トヨタにおけるオフロード4輪駆動車の歴史
トヨタにとっていわゆるオフロード4輪駆動車の歴史は、太平洋戦争中に陸軍からの要請で開発に着手されたアメリカンバンタムBRCのコピーであるAK10に端を発する。
その後は戦後間もなく警察予備隊向けに開発されたBJ型トヨタジープ(マイナーチェンジ後にランドクルーザーとなる)を経て、昭和30年に20系へとモデルチェンジ、さらに昭和35年のモデルチェンジで40系となった。
20系から40系に至る系譜はトヨタにとっても自社の製品が世界的に評価される上で大きな契機となったモデルだった。というのも発売開始と共に輸出も開始された20系と40系は、未だ極東の小メーカーという評価しか得られて無かったトヨタ車にとって、性能及び品質の双方において確固とした信頼を勝ち得た最初の日本車でもあったからだ。
40系が登場した昭和35年、すなわち1960年は軽快なオフロード4輪駆動車の元祖でもあったアメリカのジープも新型のCJ-5にモデルチェンジし6年が経過した時代である。そうした中でCJ-5よりもパワフルでオフロードは元よりハイウェイでの走行性能にも優れ、しかも設計に当たっては最初からフルメタルボディの採用を前提とするなど、乗用車的なキャビンの快適性にも留意した40系は、乗用車としての存在意義も認められて、高い評価を得ることに成功した。
ちなみにランドクルーザーのエンジンは、20系がデビューした時点では直6気筒OHVガソリン3.4リッター75hpのB型のみで、途中からデビュー時は消防車シャシー専用だった6気筒OHV3.9リッターガソリン125hpのF型が追加された。
アメリカ市場で歓迎された40系ランドクルーザー
モデルチェンジした40系ランドクルーザーではこのパワフルなF型のみがラインナップされたことも良い方向に作用していた。またシフトレバーがコラムシフトを選択できる様になったこと、トランスファーの切り替えレバーがフロアからダッシュ上へと移動したことも、主としてアメリカ市場で歓迎された。
コラムシフト車はフロントシートがベンチとなり3人乗りが可能だったことも高く評価された要因のひとつである。
このランドクルーザー40系は2285mmのショートホイールベースFJ40を基本に2430mmのミドルホイールベースFJ43、2650mmのロングホイールベースFJ45でシリーズを展開、程なくしてさらに300mm延長したホイールベース2950mmのスーパーロングであるFJ45(B)が追加された。ロングホイールベースが2950mmに統一されたのは1967年型でのこと。
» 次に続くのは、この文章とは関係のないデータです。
(* ===== verification/Retry.v ===== *)
(** * The transmit retry policy ([src/retry.rs], and the delay arithmetic of
    [Dongle::tx_with_retry] in [src/dongle.rs])

    [RetryPolicy], its default, the jitter sample and the attempt log.  The delay
    floor is multiplied in [f32]: [f32] is the IEEE binary32 format of the
    Standard Library's [SpecFloat], so rounding, overflow to infinity, NaN and the
    saturating cast back to [u32] are the ones of the code. *)

From Stdlib Require Import SpecFloat.
From S2P Require Import Prelude Runtime Errors Protocol.
Local Open Scope Z_scope.

(** ** f32 *)

Definition f32 := spec_float.
Definition f32_of_u32 (z : Z) : f32 := binary_normalize 24 128 z 0 false.
Definition f32_mul : f32 → f32 → f32 := SFmul 24 128.

(** [x as u32]: truncates toward zero, saturates, NaN becomes 0. *)
Definition u32_of_f32 (x : f32) : Z :=
  match x with
  | S754_finite false m e => Z.min (2 ^ 32 - 1) (Z.shiftl (Zpos m) e)
  | S754_infinity false => 2 ^ 32 - 1
  | _ => 0
  end.

Definition f32_one : f32 := S754_finite false 8388608 (-23).
Definition f32_two : f32 := S754_finite false 8388608 (-22).

(** ** The policy *)

(** Durations are in milliseconds. *)
Record RetryPolicy := {
  max_attempts : Z;
  backoff_ms_min : Z;
  backoff_ms_max : Z;
  backoff_multiplier : f32;
  backoff_cap_ms : Z;
  per_attempt_timeout : Z;
  skip_cad : bool;
}.

Definition default_policy : RetryPolicy := {|
  max_attempts := 3;
  backoff_ms_min := 20;
  backoff_ms_max := 100;
  backoff_multiplier := f32_two;
  backoff_cap_ms := 500;
  per_attempt_timeout := 5000;
  skip_cad := false |}.

(** The ranges of the field types [u8] and [u32]. *)
Record policy_wf (p : RetryPolicy) : Prop := {
  wf_attempts : is_uint 8 (max_attempts p);
  wf_min : is_uint 32 (backoff_ms_min p);
  wf_max : is_uint 32 (backoff_ms_max p);
  wf_cap : is_uint 32 (backoff_cap_ms p);
}.

(** [rand::rng().random_range(0..=hi)], an effect of the caller's programs. *)
Class Random (E : Type → Type) := random_range_incl : Z → prog E Z.

Definition spread (p : RetryPolicy) : Z :=
  saturating_sub (backoff_ms_max p) (backoff_ms_min p).

Definition jitter_ms {E} `{Random E} (p : RetryPolicy) : prog E Z :=
  if spread p =? 0 then Ret 0 else random_range_incl (spread p).

(** [delay_ms = (delay_ms as f32 * policy.backoff_multiplier) as u32;
     delay_ms = delay_ms.min(policy.backoff_cap_ms)] *)
Definition next_delay_ms (p : RetryPolicy) (delay_ms : Z) : Z :=
  Z.min (u32_of_f32 (f32_mul (f32_of_u32 delay_ms) (backoff_multiplier p)))
        (backoff_cap_ms p).

(** The delay floor before the [n+1]-th retry. *)
Fixpoint delay_floor (p : RetryPolicy) (n : nat) : Z :=
  match n with
  | O => backoff_ms_min p
  | S n => next_delay_ms p (delay_floor p n)
  end.

(** ** The attempt log *)

Section outcome.
Context `{WireTypes}.

Record TxAttempt := {
  attempt : Z;
  att_result : ClientResult TxDonePayload;
  elapsed : Z;
}.

Record TxOutcome := {
  final_airtime_us : Z;
  attempts : list TxAttempt;
}.

(** [self.attempts.len() as u8] *)
Definition attempts_used (o : TxOutcome) : Z :=
  as_uint 8 (Z.of_nat (length (attempts o))).

Definition had_retries (o : TxOutcome) : bool :=
  bool_decide (1 < length (attempts o))%nat.
End outcome.

(** ** Lemmas *)

Lemma u32_of_f32_range x : 0 ≤ u32_of_f32 x < 2 ^ 32.
Proof.
  destruct x as [|[]| |[] m e]; simpl; try lia.
  assert (0 ≤ Z.shiftl (Zpos m) e) by (rewrite Z.shiftl_nonneg; lia). lia.
Qed.

Lemma next_delay_range p d :
  0 ≤ backoff_cap_ms p → 0 ≤ next_delay_ms p d ≤ backoff_cap_ms p.
Proof.
  intros Hc. unfold next_delay_ms.
  pose proof (u32_of_f32_range (f32_mul (f32_of_u32 d) (backoff_multiplier p))). lia.
Qed.

Lemma delay_floor_range p n :
  policy_wf p → 0 ≤ delay_floor p n ≤ Z.max (backoff_ms_min p) (backoff_cap_ms p).
Proof.
  intros [_ [??] _ [??]]. destruct n as [|n]; simpl; [lia|].
  pose proof (next_delay_range p (delay_floor p n)). lia.
Qed.

(** *** Exactness of [f32] doubling below 2^24 *)

Lemma digits2_iter_xO (d n : positive) :
  Zpos (digits2_pos (Pos.iter xO d n)) = Zpos n + Zpos (digits2_pos d).
Proof.
  induction n as [|n IH] using Pos.peano_ind; simpl; [lia|].
  rewrite Pos.iter_succ. simpl. lia.
Qed.

Lemma iter_xO_value (d n : positive) : Zpos (Pos.iter xO d n) = Zpos d * 2 ^ Zpos n.
Proof.
  induction n as [|n IH] using Pos.peano_ind; [simpl; lia|].
  rewrite Pos.iter_succ, Pos2Z.inj_succ, Z.pow_succ_r by lia. lia.
Qed.

Lemma digits2_bound (d : positive) :
  2 ^ (Zpos (digits2_pos d) - 1) ≤ Zpos d < 2 ^ Zpos (digits2_pos d).
Proof.
  induction d as [d IH|d IH|]; cbn [digits2_pos]; [| |simpl; lia];
    rewrite Pos2Z.inj_succ, Z.pow_succ_r by lia;
    replace (Z.succ (Zpos (digits2_pos d)) - 1) with (Z.succ (Zpos (digits2_pos d) - 1)) by lia;
    rewrite Z.pow_succ_r by lia; lia.
Qed.

(** A 24-digit mantissa with an exponent in range is already rounded. *)
Lemma shr_fexp_id (m : positive) (e : Z) :
  Zpos (digits2_pos m) = 24 → -149 ≤ e →
  shr_fexp 24 128 (Zpos m) e loc_Exact = (Build_shr_record (Zpos m) false false, e).
Proof.
  intros Hm He. unfold shr_fexp, fexp, emin. cbn [Zdigits2]. rewrite Hm.
  match goal with |- context [Z.max ?a ?b - ?c] =>
    replace (Z.max a b - c) with 0 by lia end.
  done.
Qed.

Lemma round_aux_id (m : positive) (e : Z) :
  Zpos (digits2_pos m) = 24 → -149 ≤ e ≤ 104 →
  binary_round_aux 24 128 false (Zpos m) e loc_Exact = S754_finite false m e.
Proof.
  intros Hm He. unfold binary_round_aux. rewrite shr_fexp_id by lia.
  cbn [shr_m loc_of_shr_record round_nearest_even]. rewrite shr_fexp_id by lia.
  cbn [shr_m]. by rewrite (proj2 (Z.leb_le e (128 - 24))) by lia.
Qed.

(** [d as f32] for a positive [d] of at most 24 bits. *)
Lemma f32_of_u32_exact (d : positive) :
  Zpos d < 2 ^ 24 →
  ∃ m, f32_of_u32 (Zpos d) = S754_finite false m (Zpos (digits2_pos d) - 24) ∧
       Zpos (digits2_pos m) = 24 ∧ Zpos m = Zpos d * 2 ^ (24 - Zpos (digits2_pos d)) ∧
       Zpos (digits2_pos d) ≤ 24.
Proof.
  intros Hd. pose proof (digits2_bound d) as [Hlo _].
  assert (Hk : Zpos (digits2_pos d) - 1 < 24).
  { apply (Z.pow_lt_mono_r_iff 2); lia. }
  set (k := Zpos (digits2_pos d)) in *.
  unfold f32_of_u32, binary_normalize, binary_round, shl_align, fexp, emin. fold k.
  replace (Z.max (k + 0 - 24) (3 - 128 - 24) - 0) with (k - 24) by lia.
  replace (Z.max (k + 0 - 24) (3 - 128 - 24)) with (k - 24) by lia.
  destruct (k - 24) as [|p|p] eqn:Hp; [exists d|lia|exists (Pos.iter xO d p)].
  - rewrite round_aux_id by lia. split_and!; [done|lia| |lia].
    replace (24 - k) with 0 by lia. lia.
  - assert (Hdig : Zpos (digits2_pos (Pos.iter xO d p)) = 24).
    { rewrite digits2_iter_xO. fold k. lia. }
    rewrite round_aux_id by lia. split_and!; [done|done| |lia].
    rewrite iter_xO_value. f_equal. f_equal. lia.
Qed.

Lemma f32_double_mantissa (m : positive) (e : Z) :
  Zpos (digits2_pos m) = 24 → -23 ≤ e ≤ 0 →
  f32_mul (S754_finite false m e) f32_two = S754_finite false m (e + 1).
Proof.
  intros Hm He. unfold f32_mul, f32_two, SFmul. rewrite !Pos.mul_xO_r, Pos.mul_1_r.
  cbn [xorb]. unfold binary_round_aux at 1, shr_fexp at 1, fexp, emin.
  cbn [Zdigits2 digits2_pos]. rewrite !Pos2Z.inj_succ, Hm.
  match goal with |- context [Z.max ?a ?b - ?c] =>
    replace (Z.max a b - c) with 23 by lia end.
  unfold shr. cbn [SpecFloat.iter_pos shr_1 shr_record_of_loc orb loc_of_shr_record round_nearest_even shr_m].
  replace (e + -22 + 23) with (e + 1) by lia. rewrite shr_fexp_id by lia.
  cbn [shr_m]. by rewrite (proj2 (Z.leb_le (e + 1) (128 - 24))) by lia.
Qed.

Lemma u32_double_exact d :
  0 ≤ d < 2 ^ 24 → u32_of_f32 (f32_mul (f32_of_u32 d) f32_two) = 2 * d.
Proof.
  intros [H0 Hd]. destruct d as [|d|d]; [done| |lia].
  destruct (f32_of_u32_exact d Hd) as (m & -> & Hm & Hv & Hk).
  set (k := Zpos (digits2_pos d)) in *. assert (1 ≤ k) by lia.
  rewrite f32_double_mantissa by lia. unfold u32_of_f32. rewrite Hv.
  assert (Z.shiftl (Zpos d * 2 ^ (24 - k)) (k - 24 + 1) = 2 * Zpos d) as ->; [|lia].
  destruct (decide (k = 24)) as [->|Hk'].
  - rewrite Z.shiftl_mul_pow2 by lia. simpl. lia.
  - rewrite <- (Z.opp_involutive (k - 24 + 1)), Z.shiftl_opp_r, Z.shiftr_div_pow2 by lia.
    replace (24 - k) with (Z.succ (- (k - 24 + 1))) by lia.
    rewrite Z.pow_succ_r, Z.mul_assoc by lia. rewrite Z.div_mul by (apply Z.pow_nonzero; lia).
    lia.
Qed.

(** ** Properties *)

(** C26: with the doubling multiplier of the default policy the backoff floor
    before the [n+1]-th retry is exactly the minimum times [2^n], cut off at the
    cap: the [f32] product never rounds, for any minimum and cap below [2^24] ms. *)
Theorem exponential_backoff p n :
  backoff_multiplier p = f32_two →
  0 ≤ backoff_ms_min p < 2 ^ 24 → 0 ≤ backoff_cap_ms p < 2 ^ 24 → (0 < n)%nat →
  delay_floor p n = Z.min (backoff_ms_min p * 2 ^ Z.of_nat n) (backoff_cap_ms p).
Proof.
  intros Hm Hmin Hcap Hn. induction n as [|n IH]; [lia|]. simpl delay_floor.
  unfold next_delay_ms. rewrite Hm, Nat2Z.inj_succ, Z.pow_succ_r by lia.
  destruct n as [|n].
  - simpl. rewrite u32_double_exact by lia. lia.
  - rewrite IH by lia. set (t := backoff_ms_min p * 2 ^ Z.of_nat (S n)) in *.
    assert (0 ≤ t) by (apply Z.mul_nonneg_nonneg; [lia|apply Z.pow_nonneg; lia]).
    rewrite u32_double_exact by lia. lia.
Qed.

Lemma exponential_backoff_witness :
  delay_floor default_policy 4 = Z.min (20 * 2 ^ Z.of_nat 4) 500.
Proof. apply (exponential_backoff default_policy 4); [done|simpl; lia..]. Defined.

(** C32: Whatever the multiplier is (negative, infinite, NaN), every wait between
    two attempts is at most the larger of the initial floor and the cap plus the
    jitter spread, so the [u64] sum of the code cannot overflow; and from the
    second retry on the floor is at most the cap. *)
Theorem backoff_bounded p n j :
  policy_wf p → 0 ≤ j ≤ spread p →
  0 ≤ delay_floor p n + j ≤ Z.max (backoff_ms_min p) (backoff_cap_ms p) + spread p ∧
  is_uint 64 (delay_floor p n + j) ∧
  delay_floor p (S n) ≤ backoff_cap_ms p.
Proof.
  intros Hwf Hj. pose proof (delay_floor_range p n Hwf).
  destruct Hwf as [_ [??] [??] [??]].
  pose proof (saturating_sub_spec (backoff_ms_max p) (backoff_ms_min p)).
  unfold spread in *. unfold is_uint in *. split_and!; try lia.
  simpl. by apply next_delay_range.
Qed.

Lemma backoff_bounded_witness :
  0 ≤ delay_floor default_policy 1 + 80 ≤ Z.max 20 500 + 80 ∧
  is_uint 64 (delay_floor default_policy 1 + 80) ∧
  delay_floor default_policy 2 ≤ 500.
Proof.
  apply (backoff_bounded default_policy 1 80); [|vm_compute; by split].
  split; unfold is_uint; simpl; lia.
Defined.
ショートハードトップのルーフ材質がスチールからFRPへと変更され、リアのコーナーウインドウが新設されると同時にリアの各ウインドウが拡大されたのもこのモデルからのことである。
H型ディーゼルエンジンの追加
続いて1973年型からはディーゼルエンジンが選択できる様になり、直列6気筒OHV3.6リッター95psのH型ディーゼルが日本国内向けのロングホイールベース仕様HJ45としてリリースされた。
さらに翌年には直列4気筒OHV3リッター85hpのB型ディーゼル(旧型ガソリンのB型とは別物)が投入され、ラインナップはショート/ミドルのBJ40/43となった。
6気筒に対して軽量コンパクトだった4気筒の登場は、40系の機動性をさらに向上させた。さらに以降は特に日本国内市場においては4ナンバー登録が可能となったことに加えて燃料価格の安さもあって、ディーゼルが人気を高めることとなった。ちなみにこのエンジンを開発製造したのはダイハツである。
大々的なマイナーチェンジの実施
ランドクルーザー40系は1970年代半ばの段階で工業製品としては完成されていたが、1979年2月に至って大々的なマイナーチェンジを受けることとなる。変更点はボディの外観デザインを踏襲しながら、パネル分割や板厚の薄肉化などを実施したことで生産性が向上したことである。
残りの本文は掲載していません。